Neurobiology of Disease

Volume 73, January 2015, Pages 163-173
Neurobiology of Disease

The mGluR5 positive allosteric modulator, CDPPB, ameliorates pathology and phenotypic signs of a mouse model of Huntington's disease

https://doi.org/10.1016/j.nbd.2014.08.021Get rights and content

Highlights

  • CDPPB is a potent neuroprotective drug in vitro and in vivo.

  • Chronic treatment of BACHD mice with CDPPB increases AKT and ERK1/2 activation

  • BDNF mRNA expression is increased upon CDPPB chronic treatment.

  • CDPPB chronic treatment of BACHD mice also decreases htt aggregate formation.
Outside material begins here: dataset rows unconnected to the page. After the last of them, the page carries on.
Definition on_tracker {A} (m : M World A) : M Env A :=
  fun env => let (r, w) := m (tracker env) in
             (r, mkEnv w (initial_model_path env) (attempted env)).

(** [torch.save(model, initial_model_path)] *)
Definition torch_save (model : EmbeddingsModelInterface) : M Env unit :=
  modify (fun env => mkEnv (tracker env) (Some model) (attempted env)).

(** [torch.load(initial_model_path)] *)
Definition torch_load : M Env EmbeddingsModelInterface :=
  fun env => match initial_model_path env with
             | Some model => (Ok model, env)
             | None => (Raise (OSError "No such file or directory"), env)
             end.

(** [os.path.exists(initial_model_path)] and [os.remove(...)] *)
Definition os_path_exists : M Env bool :=
  fun env => (Ok (bool_decide (initial_model_path env <> None)), env).
Definition os_remove : M Env unit :=
  fun env => match initial_model_path env with
             | Some _ => (Ok tt, mkEnv (tracker env) None (attempted env))
             | None => (Raise (OSError "No such file or directory"), env)
             end.

(** [with tempfile.TemporaryDirectory() as tmpdirname: body]: the
    directory is new, so nothing is at [initial_model_path] on entry, and
    it is removed with what it holds on the way out, exception or not. *)
Definition with_TemporaryDirectory {A} (body : M Env A) : M Env A :=
  fun env =>
    let (r, env') := body (mkEnv (tracker env) None (attempted env)) in
    (r, mkEnv (tracker env') None (attempted env')).

Definition begin_trial (params : FineTuningParams) : M Env unit :=
  modify (fun env => mkEnv (tracker env) (initial_model_path env)
                       (attempted env ++ [params])).

Section WithCollaborators.
Context {constants : Constants}.

(** The training of one trial (data loaders, [EmbeddingsFineTuner],
    [Trainer.fit], moving and unfixing the model): whatever it does to the
    tracker, metrics logged included, and however it ends. *)
Variable fit : EmbeddingsModelInterface -> FineTuningParams -> M World unit.

(** [tracker.get_top_params()] and [tracker.get_last_model()], which read
    the store through pandas and download a model. *)
Variable get_top_params : M World (option (list FineTuningParams)).
Variable get_last_model : M World EmbeddingsModelInterface.

(** hyperopt's choice of the next configuration, from the losses seen. *)
Variable suggest : list (FineTuningParams * float) -> FineTuningParams.

Definition fine_tune_embedding_model_one_param
  (initial_model : EmbeddingsModelInterface)
  (fine_tuning_params : FineTuningParams) : M World float :=
  let! _ := set_run fine_tuning_params in
  let! _ := fit initial_model fine_tuning_params in
  let! quality := get_quality in
  let! _ := try_except_Exception (save_model initial_model true)
              (fun _ => ret tt) in
  let! _ := finish_run in
  ret quality.

Definition _finetune_embedding_model_one_step
  (fine_tuning_params : FineTuningParams) : M Env float :=
  let! _ := begin_trial fine_tuning_params in
  let! model := torch_load in
  on_tracker (fine_tune_embedding_model_one_param model fine_tuning_params).

Definition _finetune_embedding_model_one_step_hyperopt
  (hyperopt_params : FineTuningParams) : M Env float :=
  let! quality := _finetune_embedding_model_one_step hyperopt_params in
  let! m := on_tracker self in
  ret (if is_loss m then quality else float_neg quality).

(** [fmin(fn, space, algo, max_evals)]: up to [max_evals] evaluations of
    the objective, an exception of which is passed on to the caller. *)
Fixpoint fmin (fn : FineTuningParams -> M Env float) (max_evals : nat)
  (trials : list (FineTuningParams * float)) : M Env unit :=
  match max_evals with
  | 0 => ret tt
  | S n =>
      let params := suggest trials in
      let! loss := fn params in
      fmin fn n (trials ++ [(params, loss)])
  end.

(** [for finetuning_params in best_params: one_step(...)] *)
Fixpoint replay (best_params : list FineTuningParams) : M Env unit :=
  match best_params with
  | [] => ret tt
  | finetuning_params :: rest =>
      let! _ := _finetune_embedding_model_one_step finetuning_params in
      replay rest
  end.

(** The body of the [try]. *)
Definition trials_block (best_params : option (list FineTuningParams))
  (initial_max_evals : nat) : M Env unit :=
  let! initial_model := on_tracker get_last_model in
  let! _ := torch_save initial_model in
  match best_params with
  | None | Some [] =>
      fmin _finetune_embedding_model_one_step_hyperopt initial_max_evals []
  | Some best_params => replay best_params
  end.

Definition finetune_embedding_model (session : FineTuningSession)
  (initial_max_evals : nat) : M Env unit :=
  let! best_params := on_tracker get_top_params in
  let! _ := on_tracker (set_session session) in
  let! _ := with_TemporaryDirectory
              (let! _ := try_except_Exception
                           (trials_block best_params initial_max_evals)
                           (fun _ => ret tt) in
               let! there := os_path_exists in
               if there then os_remove else ret tt) in
  on_tracker finish_session.

(** *** Notions the properties are stated with *)

(** What the [try] does before the first trial: the last model is
    fetched and saved at [initial_model_path]. *)
Definition prepare : M Env unit :=
  let! initial_model := on_tracker get_last_model in
  torch_save initial_model.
  • CDPPB chronic treatment rescues the memory deficit exhibited by BACHD mice.

Abstract

Huntington's disease (HD) is an autosomal-dominant neurodegenerative disorder caused by a polyglutamine expansion in the amino-terminal region of the huntingtin protein (htt), leading to motor dysfunction, cognitive decline, psychiatric alterations, and death. The metabotropic glutamate receptor 5 (mGluR5) has been implicated in HD and we have recently demonstrated that mGluR5 positive allosteric modulators (PAMs) are neuroprotective in vitro. In the present study we demonstrate that the mGluR5 PAM, CDPPB, is a potent neuroprotective drug, in vitro and in vivo, capable of delaying HD-related symptoms. The HD mouse model, BACHD, exhibits many HD features, including neuronal cell loss, htt aggregates, motor incoordination and memory impairment. However, chronic treatment of BACHD mice with CDPPB 1.5 mg/kg s.c. for 18 weeks increased the activation of cell signaling pathways important for neuronal survival, including increased AKT and ERK1/2 phosphorylation and augmented the BDNF mRNA expression. CDPPB chronic treatment was also able to prevent the neuronal cell loss that takes place in the striatum of BACHD mice and decrease htt aggregate formation. Moreover, CDPPB chronic treatment was efficient to partially ameliorate motor incoordination and to rescue the memory deficit exhibited by BACHD mice. Importantly, no toxic effects or stereotypical behavior were observed upon CDPPB chronic treatment. Thus, CDPPB is a potential drug to treat HD, preventing neuronal cell loss and htt aggregate formation and delaying HD symptoms.

Introduction

Huntington's disease (HD) is a neurodegenerative disorder caused by an unstable CAG repeat expansion in the amino-terminal region of the huntingtin protein (htt) (Group, 1993). Clinical manifestations of HD usually initiate between 35 and 50 years of age as involuntary body movement, loss of cognitive function, and psychiatric disturbance, inevitably leading to death (Li and Li, 2004, Vonsattel and DiFiglia, 1998, Young, 2003). Neuropathological analysis reveals selective and progressive neuronal loss in the striatum (DiFiglia, 1990, Vonsattel et al., 1985).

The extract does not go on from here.